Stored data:
------------
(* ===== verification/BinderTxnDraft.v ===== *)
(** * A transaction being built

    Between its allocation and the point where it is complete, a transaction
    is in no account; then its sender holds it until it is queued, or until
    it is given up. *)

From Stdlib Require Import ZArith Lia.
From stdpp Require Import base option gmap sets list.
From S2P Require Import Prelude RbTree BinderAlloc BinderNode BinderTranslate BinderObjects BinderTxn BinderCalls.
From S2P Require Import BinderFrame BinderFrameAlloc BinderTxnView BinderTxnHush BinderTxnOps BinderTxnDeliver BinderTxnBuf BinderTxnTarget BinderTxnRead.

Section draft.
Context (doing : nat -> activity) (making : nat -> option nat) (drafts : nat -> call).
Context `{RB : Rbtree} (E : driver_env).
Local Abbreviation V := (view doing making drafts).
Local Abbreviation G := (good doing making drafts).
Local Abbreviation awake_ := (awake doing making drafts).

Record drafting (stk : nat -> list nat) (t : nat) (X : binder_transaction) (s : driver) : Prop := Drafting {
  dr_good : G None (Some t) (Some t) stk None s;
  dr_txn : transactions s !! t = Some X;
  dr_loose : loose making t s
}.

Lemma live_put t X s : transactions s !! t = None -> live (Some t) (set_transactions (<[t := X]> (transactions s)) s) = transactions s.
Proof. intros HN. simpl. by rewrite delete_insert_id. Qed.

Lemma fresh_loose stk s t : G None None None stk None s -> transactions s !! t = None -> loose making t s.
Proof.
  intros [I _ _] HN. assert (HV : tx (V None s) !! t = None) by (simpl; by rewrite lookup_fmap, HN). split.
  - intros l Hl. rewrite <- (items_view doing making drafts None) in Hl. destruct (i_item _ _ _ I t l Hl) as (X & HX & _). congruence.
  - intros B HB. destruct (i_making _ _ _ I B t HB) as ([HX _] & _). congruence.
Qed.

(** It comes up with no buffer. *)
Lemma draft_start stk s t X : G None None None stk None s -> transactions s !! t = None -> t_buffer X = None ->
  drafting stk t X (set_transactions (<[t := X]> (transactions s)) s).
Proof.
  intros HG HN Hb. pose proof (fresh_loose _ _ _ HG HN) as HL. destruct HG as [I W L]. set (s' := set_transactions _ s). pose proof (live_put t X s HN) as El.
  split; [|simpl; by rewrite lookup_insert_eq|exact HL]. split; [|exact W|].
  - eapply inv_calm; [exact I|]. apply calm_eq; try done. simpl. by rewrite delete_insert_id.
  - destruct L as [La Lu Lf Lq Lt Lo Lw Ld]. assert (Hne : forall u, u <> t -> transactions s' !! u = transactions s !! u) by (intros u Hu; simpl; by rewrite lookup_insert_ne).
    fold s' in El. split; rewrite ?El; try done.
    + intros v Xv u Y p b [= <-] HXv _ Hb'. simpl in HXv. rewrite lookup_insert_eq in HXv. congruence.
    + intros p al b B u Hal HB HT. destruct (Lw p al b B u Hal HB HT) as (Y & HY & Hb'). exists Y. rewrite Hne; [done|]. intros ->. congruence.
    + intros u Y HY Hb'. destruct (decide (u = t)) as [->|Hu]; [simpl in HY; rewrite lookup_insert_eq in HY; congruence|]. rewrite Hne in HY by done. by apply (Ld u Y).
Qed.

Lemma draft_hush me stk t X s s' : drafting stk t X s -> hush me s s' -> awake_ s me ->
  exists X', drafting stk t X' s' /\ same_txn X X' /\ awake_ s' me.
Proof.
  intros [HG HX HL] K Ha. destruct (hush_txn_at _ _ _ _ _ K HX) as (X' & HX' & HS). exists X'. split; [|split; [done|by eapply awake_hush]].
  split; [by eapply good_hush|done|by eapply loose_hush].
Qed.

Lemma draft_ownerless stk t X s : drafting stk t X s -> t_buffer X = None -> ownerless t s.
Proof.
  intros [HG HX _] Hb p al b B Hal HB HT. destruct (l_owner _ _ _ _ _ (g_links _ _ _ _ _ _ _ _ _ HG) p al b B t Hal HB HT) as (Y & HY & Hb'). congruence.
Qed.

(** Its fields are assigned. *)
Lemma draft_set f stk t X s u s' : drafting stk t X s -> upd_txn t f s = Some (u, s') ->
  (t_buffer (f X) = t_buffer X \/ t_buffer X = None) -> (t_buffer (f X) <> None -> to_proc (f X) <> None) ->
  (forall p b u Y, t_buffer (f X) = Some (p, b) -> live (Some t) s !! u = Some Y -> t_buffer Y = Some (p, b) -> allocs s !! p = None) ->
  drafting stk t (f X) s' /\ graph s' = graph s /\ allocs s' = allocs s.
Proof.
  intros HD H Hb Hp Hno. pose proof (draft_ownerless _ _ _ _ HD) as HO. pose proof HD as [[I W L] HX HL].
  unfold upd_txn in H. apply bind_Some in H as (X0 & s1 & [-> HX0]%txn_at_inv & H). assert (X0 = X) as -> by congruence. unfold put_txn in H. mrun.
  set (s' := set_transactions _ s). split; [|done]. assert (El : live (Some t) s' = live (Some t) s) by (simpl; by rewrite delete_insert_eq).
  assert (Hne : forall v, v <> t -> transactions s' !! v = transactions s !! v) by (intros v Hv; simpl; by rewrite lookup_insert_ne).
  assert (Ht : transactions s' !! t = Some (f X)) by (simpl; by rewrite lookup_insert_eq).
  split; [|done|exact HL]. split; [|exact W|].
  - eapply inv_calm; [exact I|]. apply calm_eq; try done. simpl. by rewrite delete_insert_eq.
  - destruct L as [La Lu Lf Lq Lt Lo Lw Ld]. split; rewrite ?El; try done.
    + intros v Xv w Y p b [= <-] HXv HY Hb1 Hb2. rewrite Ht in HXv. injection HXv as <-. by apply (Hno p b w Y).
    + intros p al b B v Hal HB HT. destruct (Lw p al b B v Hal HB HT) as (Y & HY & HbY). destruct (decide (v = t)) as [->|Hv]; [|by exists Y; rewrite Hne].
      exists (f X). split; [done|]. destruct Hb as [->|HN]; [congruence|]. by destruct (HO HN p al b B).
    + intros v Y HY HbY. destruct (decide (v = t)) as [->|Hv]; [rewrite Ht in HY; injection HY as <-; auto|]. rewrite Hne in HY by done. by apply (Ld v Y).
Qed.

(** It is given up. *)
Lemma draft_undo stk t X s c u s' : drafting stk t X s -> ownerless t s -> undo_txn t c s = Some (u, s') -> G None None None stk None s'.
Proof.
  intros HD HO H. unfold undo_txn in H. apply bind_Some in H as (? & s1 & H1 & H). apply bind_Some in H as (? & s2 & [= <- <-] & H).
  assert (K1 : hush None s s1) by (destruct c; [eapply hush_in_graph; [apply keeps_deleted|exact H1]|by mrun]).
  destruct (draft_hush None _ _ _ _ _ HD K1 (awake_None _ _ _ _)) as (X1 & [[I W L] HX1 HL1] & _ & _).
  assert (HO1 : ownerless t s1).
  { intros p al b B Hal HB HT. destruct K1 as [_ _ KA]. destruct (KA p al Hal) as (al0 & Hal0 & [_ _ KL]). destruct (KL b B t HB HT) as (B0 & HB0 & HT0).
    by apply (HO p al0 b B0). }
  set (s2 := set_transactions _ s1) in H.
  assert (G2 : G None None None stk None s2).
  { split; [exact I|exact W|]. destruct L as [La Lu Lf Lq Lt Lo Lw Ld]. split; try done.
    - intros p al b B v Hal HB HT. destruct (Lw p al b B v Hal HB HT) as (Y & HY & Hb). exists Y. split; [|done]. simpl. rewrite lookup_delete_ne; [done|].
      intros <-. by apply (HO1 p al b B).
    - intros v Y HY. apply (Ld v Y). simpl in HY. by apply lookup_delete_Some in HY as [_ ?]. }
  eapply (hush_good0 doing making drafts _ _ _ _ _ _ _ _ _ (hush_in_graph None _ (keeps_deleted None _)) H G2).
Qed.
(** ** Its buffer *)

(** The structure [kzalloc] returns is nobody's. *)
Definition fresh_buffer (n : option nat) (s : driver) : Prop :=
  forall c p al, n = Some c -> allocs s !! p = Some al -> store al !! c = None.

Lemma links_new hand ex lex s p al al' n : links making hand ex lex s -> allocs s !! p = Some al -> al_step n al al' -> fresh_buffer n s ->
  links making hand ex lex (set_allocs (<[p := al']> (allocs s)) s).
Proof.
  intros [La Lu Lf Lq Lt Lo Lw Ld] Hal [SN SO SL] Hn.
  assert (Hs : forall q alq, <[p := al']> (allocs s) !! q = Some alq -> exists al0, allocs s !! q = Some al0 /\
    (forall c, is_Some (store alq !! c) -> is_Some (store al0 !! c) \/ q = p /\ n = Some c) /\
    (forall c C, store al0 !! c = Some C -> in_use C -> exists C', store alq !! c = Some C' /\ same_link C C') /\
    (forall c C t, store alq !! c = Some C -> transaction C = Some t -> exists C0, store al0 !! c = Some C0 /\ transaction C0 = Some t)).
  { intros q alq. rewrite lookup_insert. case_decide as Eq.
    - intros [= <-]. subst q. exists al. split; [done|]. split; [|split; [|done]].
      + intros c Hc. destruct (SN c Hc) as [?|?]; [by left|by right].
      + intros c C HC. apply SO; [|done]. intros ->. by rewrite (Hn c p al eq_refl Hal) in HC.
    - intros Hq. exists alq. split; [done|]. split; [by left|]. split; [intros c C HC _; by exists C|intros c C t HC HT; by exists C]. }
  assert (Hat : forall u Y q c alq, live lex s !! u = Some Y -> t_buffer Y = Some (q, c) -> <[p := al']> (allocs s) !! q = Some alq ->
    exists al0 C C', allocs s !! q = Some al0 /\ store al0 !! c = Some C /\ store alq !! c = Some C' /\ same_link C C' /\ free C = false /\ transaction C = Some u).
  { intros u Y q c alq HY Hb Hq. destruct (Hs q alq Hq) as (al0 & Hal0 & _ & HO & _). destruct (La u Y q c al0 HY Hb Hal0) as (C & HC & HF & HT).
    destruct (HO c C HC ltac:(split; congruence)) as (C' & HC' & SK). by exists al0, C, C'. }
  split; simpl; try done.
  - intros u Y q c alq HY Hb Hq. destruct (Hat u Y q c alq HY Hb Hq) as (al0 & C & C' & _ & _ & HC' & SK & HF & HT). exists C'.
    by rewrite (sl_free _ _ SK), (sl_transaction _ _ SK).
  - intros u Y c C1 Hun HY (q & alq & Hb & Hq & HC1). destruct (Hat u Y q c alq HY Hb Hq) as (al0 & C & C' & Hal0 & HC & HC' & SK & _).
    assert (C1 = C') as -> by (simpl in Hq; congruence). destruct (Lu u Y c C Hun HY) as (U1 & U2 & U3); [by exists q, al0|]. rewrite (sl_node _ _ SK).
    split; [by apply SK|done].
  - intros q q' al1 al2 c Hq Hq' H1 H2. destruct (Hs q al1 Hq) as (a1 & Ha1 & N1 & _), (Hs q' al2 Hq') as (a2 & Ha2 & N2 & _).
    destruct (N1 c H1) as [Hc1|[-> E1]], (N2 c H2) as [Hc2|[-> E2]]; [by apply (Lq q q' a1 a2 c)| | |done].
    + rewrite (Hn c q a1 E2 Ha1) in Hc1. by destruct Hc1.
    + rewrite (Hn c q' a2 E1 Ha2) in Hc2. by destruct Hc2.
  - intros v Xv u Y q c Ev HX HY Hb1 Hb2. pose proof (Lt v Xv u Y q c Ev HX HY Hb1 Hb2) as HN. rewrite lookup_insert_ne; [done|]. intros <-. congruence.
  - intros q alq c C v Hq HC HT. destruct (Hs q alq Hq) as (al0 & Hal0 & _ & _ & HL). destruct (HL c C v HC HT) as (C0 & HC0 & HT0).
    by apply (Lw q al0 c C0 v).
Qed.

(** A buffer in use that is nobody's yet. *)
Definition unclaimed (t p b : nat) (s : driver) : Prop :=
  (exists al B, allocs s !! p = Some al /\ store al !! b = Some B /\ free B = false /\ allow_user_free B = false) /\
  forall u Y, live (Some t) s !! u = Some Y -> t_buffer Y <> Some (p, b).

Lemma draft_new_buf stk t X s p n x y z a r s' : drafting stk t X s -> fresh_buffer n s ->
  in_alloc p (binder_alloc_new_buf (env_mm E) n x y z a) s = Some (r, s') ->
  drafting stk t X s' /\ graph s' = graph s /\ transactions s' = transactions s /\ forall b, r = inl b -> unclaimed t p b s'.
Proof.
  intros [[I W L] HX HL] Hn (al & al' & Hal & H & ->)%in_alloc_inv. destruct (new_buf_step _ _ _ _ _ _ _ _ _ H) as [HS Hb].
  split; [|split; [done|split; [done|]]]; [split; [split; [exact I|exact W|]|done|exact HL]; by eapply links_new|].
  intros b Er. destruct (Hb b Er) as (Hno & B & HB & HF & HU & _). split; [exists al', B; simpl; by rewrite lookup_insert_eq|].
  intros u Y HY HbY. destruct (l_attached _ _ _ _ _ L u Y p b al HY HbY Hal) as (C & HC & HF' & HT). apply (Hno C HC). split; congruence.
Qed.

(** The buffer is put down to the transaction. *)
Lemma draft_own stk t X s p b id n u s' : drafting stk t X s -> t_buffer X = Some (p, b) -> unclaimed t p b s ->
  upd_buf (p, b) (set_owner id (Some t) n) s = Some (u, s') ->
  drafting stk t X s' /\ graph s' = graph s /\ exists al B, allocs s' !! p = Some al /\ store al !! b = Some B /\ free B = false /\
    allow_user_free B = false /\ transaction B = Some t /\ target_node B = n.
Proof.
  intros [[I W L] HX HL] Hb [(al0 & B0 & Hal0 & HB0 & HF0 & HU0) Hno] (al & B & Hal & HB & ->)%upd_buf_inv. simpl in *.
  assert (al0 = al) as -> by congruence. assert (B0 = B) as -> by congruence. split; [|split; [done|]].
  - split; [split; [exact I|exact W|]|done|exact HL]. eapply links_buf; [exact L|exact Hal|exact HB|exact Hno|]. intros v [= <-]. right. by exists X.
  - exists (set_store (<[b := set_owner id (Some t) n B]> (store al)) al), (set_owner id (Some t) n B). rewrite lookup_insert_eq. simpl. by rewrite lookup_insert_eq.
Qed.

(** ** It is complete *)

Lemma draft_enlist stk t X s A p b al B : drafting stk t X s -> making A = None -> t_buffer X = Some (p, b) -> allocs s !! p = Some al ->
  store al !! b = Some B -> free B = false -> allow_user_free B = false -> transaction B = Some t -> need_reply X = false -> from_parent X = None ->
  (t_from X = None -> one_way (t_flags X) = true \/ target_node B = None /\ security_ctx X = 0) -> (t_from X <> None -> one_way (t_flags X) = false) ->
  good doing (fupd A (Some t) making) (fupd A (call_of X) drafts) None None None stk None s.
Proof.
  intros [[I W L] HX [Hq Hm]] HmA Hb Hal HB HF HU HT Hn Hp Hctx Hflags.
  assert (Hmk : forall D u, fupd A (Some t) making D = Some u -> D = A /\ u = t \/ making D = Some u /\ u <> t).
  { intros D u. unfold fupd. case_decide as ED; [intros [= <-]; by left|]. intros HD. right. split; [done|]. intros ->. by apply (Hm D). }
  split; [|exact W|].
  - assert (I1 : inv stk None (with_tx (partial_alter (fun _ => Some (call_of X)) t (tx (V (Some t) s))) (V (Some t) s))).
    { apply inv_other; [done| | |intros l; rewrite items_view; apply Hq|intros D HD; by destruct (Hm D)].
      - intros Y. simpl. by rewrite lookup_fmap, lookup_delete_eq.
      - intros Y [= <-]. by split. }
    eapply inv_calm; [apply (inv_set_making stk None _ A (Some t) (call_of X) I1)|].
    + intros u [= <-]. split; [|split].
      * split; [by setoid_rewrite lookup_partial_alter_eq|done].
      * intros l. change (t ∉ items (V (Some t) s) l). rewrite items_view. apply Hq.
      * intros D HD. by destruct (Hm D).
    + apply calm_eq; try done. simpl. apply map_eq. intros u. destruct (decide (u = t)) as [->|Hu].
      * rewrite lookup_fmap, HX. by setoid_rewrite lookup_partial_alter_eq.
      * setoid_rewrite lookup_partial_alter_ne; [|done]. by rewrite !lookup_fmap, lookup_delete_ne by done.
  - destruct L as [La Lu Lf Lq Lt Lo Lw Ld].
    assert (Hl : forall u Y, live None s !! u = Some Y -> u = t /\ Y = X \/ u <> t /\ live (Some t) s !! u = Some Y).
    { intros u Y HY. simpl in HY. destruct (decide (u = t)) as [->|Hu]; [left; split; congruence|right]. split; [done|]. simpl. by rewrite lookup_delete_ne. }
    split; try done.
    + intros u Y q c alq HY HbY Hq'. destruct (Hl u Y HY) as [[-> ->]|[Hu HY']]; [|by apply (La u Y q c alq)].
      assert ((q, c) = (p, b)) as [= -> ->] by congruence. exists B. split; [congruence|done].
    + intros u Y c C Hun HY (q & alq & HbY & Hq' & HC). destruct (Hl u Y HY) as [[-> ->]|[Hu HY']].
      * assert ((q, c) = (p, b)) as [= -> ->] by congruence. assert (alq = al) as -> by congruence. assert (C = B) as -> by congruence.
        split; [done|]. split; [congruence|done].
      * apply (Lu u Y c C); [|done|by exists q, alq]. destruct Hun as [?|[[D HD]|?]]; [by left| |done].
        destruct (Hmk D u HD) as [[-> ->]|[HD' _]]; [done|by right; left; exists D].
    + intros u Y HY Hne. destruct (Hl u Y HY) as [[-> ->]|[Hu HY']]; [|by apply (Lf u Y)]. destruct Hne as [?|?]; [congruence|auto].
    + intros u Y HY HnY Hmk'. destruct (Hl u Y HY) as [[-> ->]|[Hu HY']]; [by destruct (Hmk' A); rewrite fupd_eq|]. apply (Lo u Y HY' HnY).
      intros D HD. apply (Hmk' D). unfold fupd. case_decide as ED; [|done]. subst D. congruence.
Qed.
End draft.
------------
[Task]:
Only lines holding the string "unclaimed" are wanted; gather each one from the entries above.

[Exercise response]:
Definition unclaimed (t p b : nat) (s : driver) : Prop :=
  drafting stk t X s' /\ graph s' = graph s /\ transactions s' = transactions s /\ forall b, r = inl b -> unclaimed t p b s'.
Lemma draft_own stk t X s p b id n u s' : drafting stk t X s -> t_buffer X = Some (p, b) -> unclaimed t p b s ->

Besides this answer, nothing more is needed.